== DESCRIPTION OF THE TASK ==
When you have read the listing, copy all of it without any change.

== SOURCE INFORMATION ==
(** The exit status tells whether everything was sent, or received without errors. *)
Definition published_all (count : Z) (r : Z * option (Z * Z)) : Prop :=
  match r with
  | (status, Some (sent, errors)) => (status = 0 \/ status = 1) /\ 0 <= sent <= count /\ (status = 0 <-> sent = count /\ errors = 0)
  | (status, None) => status = 2
  end.
Definition received_all (count : Z) (r : Z * option tally) : Prop :=
  match r with
  | (status, Some t) => (status = 0 \/ status = 1) /\ 0 <= ta_received t <= count /\
      (status = 0 <-> ta_received t = count /\ ta_sequence_errors t = 0 /\ ta_payload_errors t = 0)
  | (status, None) => status = 2
  end.
Definition count_of (args : list string) : Z := match parseOptions args with Ret options => po_count options | _ => 0 end.

Lemma parseSize_fits value n : parseSize value = Ret n -> fits 64 n.
Proof.
  unfold parseSize, from_chars. destruct (negb _); [done|]. pose proof (scan_nonneg value 0 ltac:(lia)) as Hnn.
  destruct (scan_digits 0 value) as [v rest]. destruct (v <? 2 ^ 64) eqn:Hv; [|done]. destruct rest; [|done]. intros [= <-]. bools. simpl in Hnn. unfold fits. lia.
Qed.

Lemma set_ping_option_fits name value o o' : set_ping_option name value o = Ret o' -> 0 <= po_count o /\ 0 <= po_payload_size o ->
  0 <= po_count o' /\ 0 <= po_payload_size o'.
Proof.
  intros Hs [Hc Hp]. pose proof (parseSize_fits value) as Hfit. unfold set_ping_option in Hs.
  repeat match type of Hs with (if ?b then _ else _) = _ => destruct b end; try (by simplify_eq/=);
    (destruct (parseSize value) as [n|e|]; [|done|done]; specialize (Hfit n eq_refl); unfold fits in Hfit; simplify_eq/=; lia).
Qed.

Lemma option_loop_fits args : forall o o', ping_option_loop args o = Ret o' -> 0 <= po_count o /\ 0 <= po_payload_size o -> 0 <= po_count o' /\ 0 <= po_payload_size o'.
Proof.
  induction args as [args IH] using (well_founded_induction (well_founded_ltof _ (@length string))). intros o o' Hl H0.
  destruct args as [|name [|value args]]; [by simplify_eq/= | done |]. simpl in Hl. destruct (set_ping_option name value o) as [o1|e|] eqn:Hs; [|done|done].
  cbn [mbind outcome_bind] in Hl. eapply (IH args); [unfold ltof; simpl; lia | exact Hl |]. by eapply set_ping_option_fits.
Qed.

Lemma ping_parse_fits args options : parseOptions args = Ret options -> 0 <= po_count options /\ 0 <= po_payload_size options.
Proof.
  intros Hp. destruct (ping_option_loop args default_ping_options) as [o|e|] eqn:Hl.
  - rewrite (parseOptions_accepts _ _ Hl) in Hp. destruct (acceptable o); [|done]. simplify_eq. eapply option_loop_fits; [exact Hl|]. simpl. lia.
  - unfold parseOptions in Hp. by rewrite Hl in Hp.
  - unfold parseOptions in Hp. by rewrite Hl in Hp.
Qed.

== YOUR SOLUTION ==
(** The exit status tells whether everything was sent, or received without errors. *)
Definition published_all (count : Z) (r : Z * option (Z * Z)) : Prop :=
  match r with
  | (status, Some (sent, errors)) => (status = 0 \/ status = 1) /\ 0 <= sent <= count /\ (status = 0 <-> sent = count /\ errors = 0)
  | (status, None) => status = 2
  end.
Definition received_all (count : Z) (r : Z * option tally) : Prop :=
  match r with
  | (status, Some t) => (status = 0 \/ status = 1) /\ 0 <= ta_received t <= count /\
      (status = 0 <-> ta_received t = count /\ ta_sequence_errors t = 0 /\ ta_payload_errors t = 0)
  | (status, None) => status = 2
  end.
Definition count_of (args : list string) : Z := match parseOptions args with Ret options => po_count options | _ => 0 end.

Lemma parseSize_fits value n : parseSize value = Ret n -> fits 64 n.
Proof.
  unfold parseSize, from_chars. destruct (negb _); [done|]. pose proof (scan_nonneg value 0 ltac:(lia)) as Hnn.
  destruct (scan_digits 0 value) as [v rest]. destruct (v <? 2 ^ 64) eqn:Hv; [|done]. destruct rest; [|done]. intros [= <-]. bools. simpl in Hnn. unfold fits. lia.
Qed.

Lemma set_ping_option_fits name value o o' : set_ping_option name value o = Ret o' -> 0 <= po_count o /\ 0 <= po_payload_size o ->
  0 <= po_count o' /\ 0 <= po_payload_size o'.
Proof.
  intros Hs [Hc Hp]. pose proof (parseSize_fits value) as Hfit. unfold set_ping_option in Hs.
  repeat match type of Hs with (if ?b then _ else _) = _ => destruct b end; try (by simplify_eq/=);
    (destruct (parseSize value) as [n|e|]; [|done|done]; specialize (Hfit n eq_refl); unfold fits in Hfit; simplify_eq/=; lia).
Qed.

Lemma option_loop_fits args : forall o o', ping_option_loop args o = Ret o' -> 0 <= po_count o /\ 0 <= po_payload_size o -> 0 <= po_count o' /\ 0 <= po_payload_size o'.
Proof.
  induction args as [args IH] using (well_founded_induction (well_founded_ltof _ (@length string))). intros o o' Hl H0.
  destruct args as [|name [|value args]]; [by simplify_eq/= | done |]. simpl in Hl. destruct (set_ping_option name value o) as [o1|e|] eqn:Hs; [|done|done].
  cbn [mbind outcome_bind] in Hl. eapply (IH args); [unfold ltof; simpl; lia | exact Hl |]. by eapply set_ping_option_fits.
Qed.

Lemma ping_parse_fits args options : parseOptions args = Ret options -> 0 <= po_count options /\ 0 <= po_payload_size options.
Proof.
  intros Hp. destruct (ping_option_loop args default_ping_options) as [o|e|] eqn:Hl.
  - rewrite (parseOptions_accepts _ _ Hl) in Hp. destruct (acceptable o); [|done]. simplify_eq. eapply option_loop_fits; [exact Hl|]. simpl. lia.
  - unfold parseOptions in Hp. by rewrite Hl in Hp.
  - unfold parseOptions in Hp. by rewrite Hl in Hp.
Qed.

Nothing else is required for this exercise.